Top of Material shown

(** X16. The input schema of [editFileWithPatch] accepts exactly the
    JSON objects with string [path], [diff] and [explanation]; on what it
    accepts, the executor returns the pending proposal with these three
    strings as they were in the JSON. *)
Theorem editFileWithPatch_accepts (args : json) (i : PatchInput.t) :
  (Zod.parse (inputSchema editFileWithPatch) args = inr i <->
   exists o,
     args = JObj o /\
     get_field "path" o = Some (JStr (PatchInput.path i)) /\
     get_field "diff" o = Some (JStr (PatchInput.diff i)) /\
     get_field "explanation" o = Some (JStr (PatchInput.explanation i))) /\
  (forall o, args = JObj o ->
     Zod.parse (inputSchema editFileWithPatch) args = inr i ->
     exists proposal,
       editFileWithPatch_execute i = ([], inr proposal) /\
       PatchProposal.status proposal = "pending_approval" /\
       get_field "path" o = Some (JStr (PatchProposal.path proposal)) /\
       get_field "diff" o = Some (JStr (PatchProposal.diff proposal)) /\
       get_field "explanation" o
         = Some (JStr (PatchProposal.explanation proposal))).
Proof.
  assert (Zod.parse (inputSchema editFileWithPatch) args = inr i <->
          exists o,
            args = JObj o /\
            get_field "path" o = Some (JStr (PatchInput.path i)) /\
            get_field "diff" o = Some (JStr (PatchInput.diff i)) /\
            get_field "explanation" o
              = Some (JStr (PatchInput.explanation i))) as Hiff.
  { unfold Zod.parse, editFileWithPatch. cbn [inputSchema].
    unfold Zod.z_object, Zod.field, Zod.z_describe. split.
    - destruct args as [| | | | |o]; try discriminate.
      cbn [app]. intros H.
      apply ap_inr_inv in H as (g & e & H & He & ->).
      apply ap_inr_inv in H as (g' & d & H & Hd & ->).
      apply ap_inr_inv in H as (g'' & q & H & Hq & ->).
      inversion H; subst g''. clear H.
      apply z_string_inv in He, Hd, Hq. exists o. auto.
    - intros (o & -> & Hp & Hd & He). destruct i as [q d e].
      cbn [PatchInput.path PatchInput.diff PatchInput.explanation] in *.
      cbn [app]. rewrite Hp, Hd, He. reflexivity. }
  split; [exact Hiff|].
  intros o -> H. apply Hiff in H as (o' & Ho & Hp & Hd & He).
  inversion Ho; subst o'.
  eexists. split; [reflexivity|]. repeat split; assumption.
Qed.
Definition round_half_even (m : Q) : Z :=
  let f := Qfloor m in
  match (m - inject_Z f ?= 1 # 2)%Q with
  | Lt => f
  | Gt => (f + 1)%Z
  | Eq => if Z.even f then f else (f + 1)%Z
  end.

(** The exponent [e] with [2^e <= q < 2^(e+1)], for a positive [q]. *)
Definition binade (q : Q) : Z :=
  let e0 := (Z.log2 (Qnum q) - Z.log2 (Zpos (Qden q)))%Z in
  if Qle_bool (pow2 e0) q then e0 else (e0 - 1)%Z.

Definition round53_pos (q : Q) : Q :=
  let ulp := pow2 (binade q - 52) in
  (inject_Z (round_half_even (q / ulp)) * ulp)%Q.

Definition round53 (q : Q) : Q :=
  match Qnum q with
  | Z0 => 0%Q
  | Zpos _ => round53_pos q
  | Zneg _ => (- round53_pos (- q))%Q
  end.

Definition binary53 : rounding := Rounding round53 (pow2 (-53)).

(** *** reportlab's page size

    [reportlab.lib.units] has [inch = 72.0], [cm = inch / 2.54],
    [mm = cm * 0.1], and [reportlab.lib.pagesizes] has
    [A4 = (210*mm, 297*mm)]. *)
Section Reportlab.

Context {F : Type} `{PyFloat F}.

Definition inch : F := of_lit 72.
Definition cm : F := fdiv inch (of_lit (254 # 100)).
Definition mm : F := fmul cm (of_lit (1 # 10)).
Definition reportlab_A4 : F * F :=
  (fmul (of_int 210) mm, fmul (of_int 297) mm).

End Reportlab.
(** * surfdist.analysis: geodesic distance bookkeeping on a cortical surface

    A shallow embedding of [src/surfdist/analysis.py] ([dist_calc],
    [dist_calc_pairwise], [zone_calc], [dist_calc_matrix]) together with the
    index-translation helpers it imports from [surfdist.utils].

    Conventions of the embedding:
    - numpy integer arrays given by the caller (the cortex mask, source
      nodes, triangles of the full surface) are [list Z]; indices computed
      by the program itself (cortex-local indices, argsort output) are
      [nat];
    - floating point values are an abstract carrier [D] with a zero and a
      decidable order: this layer only copies, compares and takes minima
      of the values the solver returns.  The one place where the code
      rounds ([astype(np.float32)]) is kept as an explicit function;
    - a Python exception is a [Raise e] result in the monad [res];
    - the geodesic solver [gdist], [np.argsort] and the label reader are
      external: they are parameters of the sections below, and what is
      assumed about them is stated as a section hypothesis where needed;
    - [print] calls ([verbose]) are not modelled. *)

From Stdlib Require Import ZArith List Sorting.Permutation.
From Stdlib Require Import Floats.SpecFloat.
From stdpp Require Import base tactics decidable option numbers list strings sorting.

Local Open Scope Z_scope.

(** ** Exceptions *)

Inductive error : Set :=
  | InvalidMaskError
  | OutOfCortexError
  | IndexError
  | ValueError.

Inductive res (A : Type) : Type :=
  | Ok (a : A)
  | Raise (e : error).
Arguments Ok {A} a.
Arguments Raise {A} e.

Definition res_bind {A B} (f : A → res B) (m : res A) : res B :=
  match m with
  | Ok a => f a
  | Raise e => Raise e
  end.

#[global] Instance res_mret : MRet res := λ A a, Ok a.
#[global] Instance res_mbind : MBind res := λ A B f m, res_bind f m.

Definition raises {A} (m : res A) : Prop := ∃ e, m = Raise e.
(** [saveAs(targetResource)]: the error thrown, if any, the document and
    the files afterwards. *)
Definition saveAs (fault : option JsError) (targetResource : jsstring)
    (doc : FlatFileDocument) (fs : gmap jsstring jsstring)
    : option JsError * FlatFileDocument * gmap jsstring jsstring :=
  match serialized (detectFileType targetResource) (_data doc) with
  | inl err => (Some err, doc, fs)
  | inr bytes =>
      match writeFile fault targetResource bytes fs with
      | inl err => (Some err, doc, fs)
      | inr fs' =>
          (None, mkDocument (uri doc) (_data doc) (_edits doc) (length (_edits doc)), fs')
      end
  end.

(** [save()] *)
Definition save (fault : option JsError) (doc : FlatFileDocument)
    (fs : gmap jsstring jsstring) :=
  saveAs fault (uri doc) doc fs.

(** [revert()]: the whole file is loaded again. *)
Definition revert (d : Disk) (doc : FlatFileDocument) : Outcome FlatFileDocument :=
  match fst (loadFileData d (uri doc) (NInt 0) MAX_SAFE_INTEGER None None) with
  | Resolved data => Resolved (mkDocument (uri doc) (mkData (columns data) (rows data)) [] 0)
  | Rejected e => Rejected e
  | Uncaught e => Uncaught e
  end.

(** The [save] branch of [messageHandler], for the document at [filePath]:
    the table is written next to the document; the answer is the temp file
    announced in [savePrepared], if the branch gets that far. *)
Definition writeTemp (fault : option JsError) (filePath : jsstring)
    (columns : list jsstring) (rows : list (list jsval)) (delim : jsstring) (w : World)
    : option jsstring * World :=
  let csvText := unparseRows rows columns delim in
  let tempFilePath := filePath ++ lit ".tmp" in
  match writeFile fault tempFilePath csvText (files w) with
  | inl err => (None, postFailure err (lit "Failed to prepare save.") w)
  | inr fs' =>
      (Some tempFilePath,
       mkWorld fs' (openFaults w) (renameFault w) (isDisposed w) (posted w) (document w))
  end.

Definition prepareSave (fault : option JsError) (filePath : jsstring)
    (columns : list jsstring) (rows : list (list jsval)) (w : World)
    : option jsstring * World :=
  match detectFileType filePath with
  | csv => writeTemp fault filePath columns rows (lit ",") w
  | tsv => writeTemp fault filePath columns rows [9] w
  | _ =>
      (None,
       postFailure (Error (lit "Shadow save is only supported for CSV and TSV files."))
         (lit "Failed to prepare save.") w)
  end.

End Editor.
End Editor.

(** ** Counting the calls and the waits of [withRetry] *)

Module Retrying.
Import JS Extension.

Section Counted.
Context {W : Type}.

(** [operation] with the number of its calls kept beside the world. *)
Definition counted (operation : W -> option JsError * W) (wc : W * nat)
    : option JsError * (W * nat) :=
  let (r, w') := operation (fst wc) in (r, (w', S (snd wc))).

(** A logging callback beside the count, which it leaves alone. *)
Definition aside (log : Z -> JsError -> W -> W) (attempt : Z) (err : JsError)
    (wc : W * nat) : W * nat :=
  (log attempt err (fst wc), snd wc).

End Counted.

(** What a run of [withRetry] does, in order: a call of the operation with
    the error it threw, if any, and a call of the logging callback. *)
Inductive Event : Type :=
  | Called (thrown : option JsError)
  | Retried (attempt : Z) (err : JsError).

Section Recorded.
Context {W : Type}.

(** [operation] writing each of its calls to a log beside the world. *)
Definition recorded (operation : W -> option JsError * W) (wl : W * list Event)
    : option JsError * (W * list Event) :=
  let (r, w') := operation (fst wl) in (r, (w', snd wl ++ [Called r])).

(** A callback that writes its call to the log and then does what
    [onRetry] does, if there is one. *)
Definition noted (onRetry : option (Z -> JsError -> W -> W)) (attempt : Z) (err : JsError)
    (wl : W * list Event) : W * list Event :=
  (match onRetry with
   | Some log => log attempt err (fst wl)
   | None => fst wl
   end,
   snd wl ++ [Retried attempt err]).

End Recorded.

(** The log of the attempts from [attempt] on that failed with [errs] and
    were retried. *)
Fixpoint retries (attempt : Z) (errs : list JsError) : list Event :=
  match errs with
  | [] => []
  | err :: errs' => Called (Some err) :: Retried attempt err :: retries (attempt + 1) errs'
  end.

(** The time waited in all, in milliseconds. *)
Definition totalWait (delays : list Z) : Z := fold_right Z.add 0%Z delays.

End Retrying.

(** ** The webview: pages of the table and the columns of the chart *)

Module Webview.
Import JS.

(** [Math.ceil(rows.length / pageSize)], for a page size that is a positive
    integer. *)
Definition totalPages (rowCount : nat) (pageSize : positive) : Z :=
  (Z.of_nat rowCount + Z.pos pageSize - 1) / Z.pos pageSize.

(** An index of [Array.prototype.slice] brought into the array: a negative
    one counts from the end. *)
Definition relativeIndex (len i : Z) : Z :=
  if (i <? 0)%Z then Z.max (len + i) 0 else Z.min i len.

(** [l.slice(start, stop)] *)
Definition slice {A : Type} (start stop : Z) (l : list A) : list A :=
  let len := Z.of_nat (length l) in
  let k := relativeIndex len start in
  let final := relativeIndex len stop in
  firstn (Z.to_nat (final - k)) (skipn (Z.to_nat k) l).

(** The rows shown on the current page. *)
Definition currentRows {A : Type} (rows : list A) (pageSize : positive) (currentPage : Z)
    : list A :=
  let startIndex := ((currentPage - 1) * Z.pos pageSize)%Z in
  let endIndex := (startIndex + Z.pos pageSize)%Z in
  slice startIndex endIndex rows.

Definition goToPage (totalPages page : Z) : Z := Z.max 1 (Z.min page totalPages).
Definition goToPrevious (prev : Z) : Z := Z.max 1 (prev - 1).
Definition goToNext (totalPages prev : Z) : Z := Z.min totalPages (prev + 1).

(** The number on the [i]-th page button. *)
Definition pageNum (totalPages currentPage i : Z) : Z :=
  if (totalPages <=? 5)%Z then i + 1
  else if (currentPage <=? 3)%Z then i + 1
  else if (totalPages - 2 <=? currentPage)%Z then totalPages - 4 + i
  else currentPage - 2 + i.

(** [Array.from({ length: Math.min(5, totalPages) }, (_, i) => pageNum)] *)
Definition pageButtons (totalPages currentPage : Z) : list Z :=
  map (fun i => pageNum totalPages currentPage (Z.of_nat i))
    (seq 0 (Z.to_nat (Z.min 5 totalPages))).

(** What [highlight] renders: the text as it is, or the text in three
    pieces with the middle one marked. *)
Inductive Rendering : Type :=
  | Plain (str : jsstring)
  | Marked (before matched after : jsstring).

Section Highlight.

(** [str.toLowerCase().indexOf(s.toLowerCase())] *)
Variable lowerIndex : jsstring -> jsstring -> Z.

Definition highlight (searchTerm : option jsstring) (text : jsval) : Rendering :=
  let s := trim (match searchTerm with Some t => t | None => [] end) in
  let str := match text with JUndefined | JNull => [] | _ => toString text end in
  if negb (truthy (JString s)) then Plain str
  else
    let idx := lowerIndex str s in
    if (idx =? -1)%Z then Plain str
    else
      let len := Z.of_nat (length str) in
      Marked (slice 0 idx str) (slice idx (idx + Z.of_nat (length s)) str)
        (slice (idx + Z.of_nat (length s)) len str).

End Highlight.

(** The text a rendering shows. *)
Definition shown (r : Rendering) : jsstring :=
  match r with
  | Plain str => str
  | Marked before matched after => before ++ matched ++ after
  end.

(** [handleColumnToggle] of the dashboard: the new selection. *)
Definition handleColumnToggle (column : jsstring) (prev : list jsstring) : list jsstring :=
  if existsb (eqb column) prev
  then List.filter (fun c => negb (eqb c column)) prev
  else prev ++ [column].

End Webview.

(** ** More values to run the code on *)

Module Fixtures.
Import JS FileLoader.

Definition order : jsval :=
  JObject [(lit "id", JNumber (NInt 7));
           (lit "customer", JObject [(lit "name", Sample.str "Ann");
                                     (lit "city", Sample.str "Oslo")]);
           (lit "tags", JArray [Sample.str "a"; Sample.str "b"])].

(** A row as the engine answers it for a file whose first field is named
    [first name]. *)
Definition staffRow : object :=
  [(lit "first name", Sample.str "Bob"); (lit "age", JBigInt 25)].

(** An item two of whose paths join to the same key. *)
Definition clash : jsval :=
  JObject [(lit "a", JObject [(lit "b", JNumber (NInt 1))]); (lit "a_b", JNumber (NInt 2))].


Definition plainRow : object :=
  [(lit "name", Sample.str "Bob"); (lit "age", JBigInt 25)].

(** An operation that finds the file busy twice and then succeeds; the
    world counts the calls. *)
Definition busyTwice (calls : nat) : option JsError * nat :=
  (if (calls <? 2)%nat then Some Sample.busy else None, S calls).

(** The sample document on disk, held by nobody, before a save is
    prepared. *)
Definition onDisk : Extension.World :=
  Extension.mkWorld (<[Sample.peopleCsv := lit "name"]> ∅) [] None false [] ([], []).

(** The same after the save of one row was prepared. *)
Definition prepared : Extension.World :=
  Extension.mkWorld
    (<[Sample.peopleTmp := lit "Bob"]> (<[Sample.peopleCsv := lit "name"]> ∅))
    [] None false [] ([], []).

(** A prepared save whose document is not on disk. *)
Definition orphaned : Extension.World :=
  Extension.mkWorld (<[Sample.peopleTmp := lit "name,age"]> ∅) [] None false [] ([], []).

(** A host like [h] whose spreadsheet library reads [sheet] from every
    file. *)
Definition withSheet (h : Host) (sheet : list (sparse jsval)) : Host := {|
  Disk := @Disk h;
  extname := @extname h;
  resolve := @resolve h;
  readFileSync := @readFileSync h;
  writeFileSync := @writeFileSync h;
  readWorksheet := fun _ _ => inr sheet;
  writeWorkbook := @writeWorkbook h;
  xmlParse := @xmlParse h;
  unparseRows := @unparseRows h;
  unparseTable := @unparseTable h;
  stringify := @stringify h;
  DB := @DB h;
  memory := @memory h;
  diskOf := @diskOf h;
  con_run := @con_run h;
  con_all := @con_all h
|}.

(** A sheet whose header holds a number. *)
Definition numberedSheet : list (sparse jsval) :=
  [dense [Sample.str "name"; JNumber (NInt 2024)]; dense [Sample.str "Bob"; JNumber (NInt 3)]].


(** A search of the sample file that matches no record. *)
Definition searchForZed : jsstring :=
  lit "SELECT * FROM data WHERE name LIKE '%Zed%' OR age LIKE '%Zed%' LIMIT 2 OFFSET 0".

Definition quietHost : Host :=
  Sample.scripted [
    (lit "SELECT COUNT(*) as count FROM data", [[(lit "count", JBigInt 3)]]);
    (lit "SELECT COUNT(*) as total FROM data", [[(lit "total", JBigInt 3)]]);
    (lit "DESCRIBE data", Sample.describedAs [lit "name"; lit "age"]);
    (searchForZed, []);
    (searchForZed ++ lit " LIMIT 0", [])
  ].

(** An operation that finds the file busy once and then gone; the world
    counts the calls. *)
Definition busyThenGone (calls : nat) : option JsError * nat :=
  (Some (if (calls <? 1)%nat then Sample.busy
         else Extension.noSuchFile Sample.peopleCsv), S calls).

Bottom of Material shown

- _Problem requirements_: Begin with the first line of the listing and copy exactly through the line that contains "strings as they were in the JSON. *)", please, keeping both ends and leaving out everything after.

- _Output for this task_:
(** X16. The input schema of [editFileWithPatch] accepts exactly the
    JSON objects with string [path], [diff] and [explanation]; on what it
    accepts, the executor returns the pending proposal with these three
    strings as they were in the JSON. *)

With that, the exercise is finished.